Phil Wickham singles chronology
| "Worthy of My Song (Worthy of It All)" (2022) | "Behold" (2022) | "Then Christ Came" (2022) |

Anne Wilson singles chronology
| "Me on Your Mind" (2022) | "Behold" (2022) | "Hey Girl" (2022) |

Music videos
- "Behold" on YouTube
- "Behold" (Live) on YouTube
- "Behold" (Lyrics) on YouTube

= Behold (song) =

2022 song by Phil Wickham

"Behold" is a song by Phil Wickham featuring Anne Wilson. The song was released on August 26, 2022, as a standalone single. Wickham co-wrote the song with Dallas Jenkins and Steven Furtick. Jonathan Smith produced the single.

"Behold" peaked at number eight on the US Hot Christian Songs chart.

==Background==
On August 26, 2022, Phil Wickham released "Behold" featuring Anne Wilson as a single.
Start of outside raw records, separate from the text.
(** * MyT: the Toyota Connected Services controller

    A shallow embedding of [mytoyota/controller.py]: the login sequence
    ([_update_token]), the session-validity check ([_is_token_valid]) and
    the request pipeline ([request_raw], [request_json]).

    The controller is Python over decoded JSON, so values are modelled as
    JSON trees with Python's dynamic behaviour written out (membership,
    subscripting, truthiness, the exceptions they raise).  The network and
    the wall clock are oracles of the world; every HTTP request sent is
    appended to a log.  Mutations that happen before an exception is raised
    stay in the world, as they do in Python. *)

From Stdlib Require Import ZArith String Ascii List Lia DecimalString.
From stdpp Require Import base gmap strings list.

Local Open Scope string_scope.

(** ** Python values *)

Module Py.

(** A decoded JSON value, as [json.loads] builds it.  [JNull] is Python's
    [None].  A number written with a fraction or an exponent decodes to a
    float and is kept as its literal, [JFloat]; what Python does with the
    float is left to the library parameters below. *)
#[warnings="-register-all"]
Inductive json : Type :=
| JNull
| JBool (b : bool)
| JInt (n : Z)
| JFloat (lit : string)
| JStr (s : string)
| JArr (xs : list json)
| JObj (kvs : list (string * json)).

(** A Python [dict] with string keys, in insertion order. *)
Definition dict : Type := list (string * json).

Inductive exn : Type :=
| ToyotaLoginError (msg : string)
| ToyotaInternalError (msg : string)
| ToyotaApiError (msg : string)
| KeyError (key : string)
| TypeError
| IndexError
| OverflowError
| ValueError
| JSONDecodeError
| JwtError
| InvalidURL
| HttpxError.

Inductive result (A : Type) : Type :=
| Ok (a : A)
| Raise (e : exn).
Arguments Ok {A} a.
Arguments Raise {A} e.

Definition rbind {A B} (r : result A) (k : A -> result B) : result B :=
  match r with
  | Ok a => k a
  | Raise e => Raise e
  end.

Fixpoint rmap {A B} (f : A -> result B) (xs : list A) : result (list B) :=
  match xs with
  | [] => Ok []
  | x :: xs' =>
      rbind (f x) (fun y => rbind (rmap f xs') (fun ys => Ok (y :: ys)))
  end.

(** [d.get(k)] *)
Fixpoint dict_get (k : string) (d : dict) : option json :=
  match d with
  | [] => None
  | (k', v) :: d' => if String.eqb k k' then Some v else dict_get k d'
  end.

(** [d[k] = v]: an existing key keeps its place, a new key goes last. *)
Fixpoint dict_set (k : string) (v : json) (d : dict) : dict :=
  match d with
  | [] => [(k, v)]
  | (k', v') :: d' =>
      if String.eqb k k' then (k, v) :: d' else (k', v') :: dict_set k v d'
  end.

(** [d.update(upd)] *)
Definition dict_update (d upd : dict) : dict :=
  fold_left (fun acc kv => dict_set (fst kv) (snd kv) acc) upd d.

(** A lookup by name in a list of pairs. *)
Fixpoint assoc_get {A} (k : string) (l : list (string * A)) : option A :=
  match l with
  | [] => None
  | (k', v) :: l' => if String.eqb k k' then Some v else assoc_get k l'
  end.

(** [v == s] for a string literal [s]. *)
Definition eq_str (v : json) (s : string) : bool :=
  match v with
  | JStr s' => String.eqb s' s
  | _ => false
  end.

Definition is_substring (needle hay : string) : bool :=
  match String.index 0 needle hay with
  | Some _ => true
  | None => false
  end.

(** [k in v] for a string [k]: key membership in a dict, element
    membership in a list, substring in a str, [TypeError] otherwise. *)
Definition contains (k : string) (v : json) : result bool :=
  match v with
  | JObj d => Ok (match dict_get k d with Some _ => true | None => false end)
  | JArr xs => Ok (existsb (fun x => eq_str x k) xs)
  | JStr s => Ok (is_substring k s)
  | _ => Raise TypeError
  end.

(** [v[k]] for a string [k]. *)
Definition getitem (v : json) (k : string) : result json :=
  match v with
  | JObj d =>
      match dict_get k d with
      | Some x => Ok x
      | None => Raise (KeyError k)
      end
  | _ => Raise TypeError
  end.

(** [v[0]] *)
Definition getitem0 (v : json) : result json :=
  match v with
  | JArr (x :: _) => Ok x
  | JArr [] => Raise IndexError
  | JStr (String c _) => Ok (JStr (String c EmptyString))
  | JStr EmptyString => Raise IndexError
  | JObj _ => Raise (KeyError "0")
  | _ => Raise TypeError
  end.

(** [v[k] = x] for a string [k]. *)
Definition setitem (v : json) (k : string) (x : json) : result json :=
  match v with
  | JObj d => Ok (JObj (dict_set k x d))
  | _ => Raise TypeError
  end.

(** [for x in v]: the items the loop visits. *)
Definition iter (v : json) : result (list json) :=
  match v with
  | JArr xs => Ok xs
  | JObj d => Ok (map (fun kv => JStr (fst kv)) d)
  | JStr s => Ok (map (fun c => JStr (String c EmptyString)) (list_ascii_of_string s))
  | _ => Raise TypeError
  end.

(** [f"{n}"] for an [int]. *)
Definition str_of_int (n : Z) : string := NilZero.string_of_int (Z.to_int n).

(** A [datetime] is counted in microseconds from [datetime.min]; the last
    one is 9999-12-31 23:59:59.999999. *)
Definition MAXORDINAL : Z := 3652059.
Definition DAY_US : Z := 86400 * 1000000.
Definition datetime_max : Z := MAXORDINAL * DAY_US - 1.

Definition is_datetime (t : Z) : Prop := (0 <= t <= datetime_max)%Z.

(** [t + delta]: [OverflowError] outside year 1..9999. *)
Definition datetime_add (t delta : Z) : result Z :=
  let r := (t + delta)%Z in
  if (0 <=? r)%Z && (r <=? datetime_max)%Z then Ok r else Raise OverflowError.

End Py.
Export Py.

(** ** What the controller takes from outside its own file *)

(** An [httpx.Response], as far as the controller reads it: [json_body] is
    what [resp.json()] returns ([None] when it raises), [location] is
    [resp.headers.get("location")]. *)
Record Response : Type := {
  status_code : Z;
  text : string;
  json_body : option json;
  location : option string
}.

(** The outcome of awaiting an [httpx] call: a response, or a transport
    failure (time-out, connection error). *)
Inductive Reply : Type :=
| Answer (resp : Response)
| Failed.

(** The arguments of one [client.post] / [client.get] / [client.request]. *)
Record Request : Type := {
  rq_method : string;
  rq_url : string;
  rq_headers : dict;
  rq_json : option json;
  rq_data : option dict;
  rq_params : option dict;
  rq_timeout : option Z;
  rq_follow_redirects : bool
}.

(** Constants of [mytoyota.const] and functions of imported packages. *)
Record Lib : Type := {
  API_BASE_URL : string;
  ACCESS_TOKEN_URL : string;
  AUTHENTICATE_URL : string;
  AUTHORIZE_URL : string;
  (** [jwt.decode(tok, algorithms=["RS256"], options={"verify_signature":
      False}, audience="oneappsdkclient")]: the claims, [None] when it
      raises. *)
  jwt_decode : json -> option json;
  (** [httpx.URL(s).query.decode()], [None] when [httpx.URL] raises. *)
  url_query : string -> option string;
  (** [urllib.parse.parse_qs]: field name to the list of its values. *)
  parse_qs : string -> list (string * list string);
  (** [bool(x)] for a float. *)
  float_truthy : string -> bool;
  (** [timedelta(seconds=x)] for a float, in microseconds; [None] when
      it raises, which is a [ValueError] for a NaN and an [OverflowError]
      otherwise. *)
  float_timedelta : string -> option Z;
  float_is_nan : string -> bool;
  (** [str(x)] for a float, a list or a dict. *)
  repr_other : json -> string
}.

(** ** The controller and its world *)

Record Controller : Type := {
  _username : string;
  _password : string;
  _token : json;
  _token_expiration : option Z;
  _refresh_token : json;
  _uuid : json;
  _timeout : Z
}.

(** [Controller.__init__] *)
Definition Controller_init (username password : string) (timeout : Z) : Controller :=
  {| _username := username;
     _password := password;
     _token := JNull;
     _token_expiration := None;
     _refresh_token := JNull;
     _uuid := JNull;
     _timeout := timeout |}.

(** The address of a [dict] object that a caller shares with the
    controller. *)
Definition loc : Type := positive.

(** [server n] is what the [n]-th HTTP call of this world is answered with,
    [wall n] what the [n]-th reading of [datetime.now()] returns.  [log]
    holds the requests sent so far, [ticks] counts the clock readings. *)
Record World : Type := {
  self : Controller;
  heap : gmap loc dict;
  log : list Request;
  ticks : nat;
  server : nat -> Reply;
  wall : nat -> Z
}.

Definition with_self (c : Controller) (w : World) : World :=
  {| self := c; heap := heap w; log := log w; ticks := ticks w;
     server := server w; wall := wall w |}.

Definition with_heap (h : gmap loc dict) (w : World) : World :=
  {| self := self w; heap := h; log := log w; ticks := ticks w;
     server := server w; wall := wall w |}.

Definition with_log (l : list Request) (w : World) : World :=
  {| self := self w; heap := heap w; log := l; ticks := ticks w;
     server := server w; wall := wall w |}.

Definition with_ticks (n : nat) (w : World) : World :=
  {| self := self w; heap := heap w; log := log w; ticks := n;
     server := server w; wall := wall w |}.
Wickham also announced the Behold Christmas Nights Tour, presented by Transparent Productions, and joined by Anne Wilson and Brandon Lake as special guests. The tour began at the Capital Christian Center in Sacramento on December 8, 2022, and concluded at the Maranatha Chapel in San Diego on December 11, 2022.

==Writing and development==
Wickham shared that the song had been written during the Christmas season of 2021 and he wanted to sing with someone else. Wickham decided on working with Anne Wilson after hearing her single, "My Jesus," on the radio.

==Composition==
"Behold" is composed in the key of B with a tempo of 73.5 beats per minute and a musical time signature of 6/8.

==Critical reception==
Jonathan Andre, reviewing for 365 Days of Inspiring Media review, gave a positive remarks about the song, saying ""Behold" is a great song full of Biblical truth and lyrical richness," and further added that it "continues to remind us of how much of a powerful singer-songwriter Phil himself is, as he continues to assert himself to become a great worship artist alternative."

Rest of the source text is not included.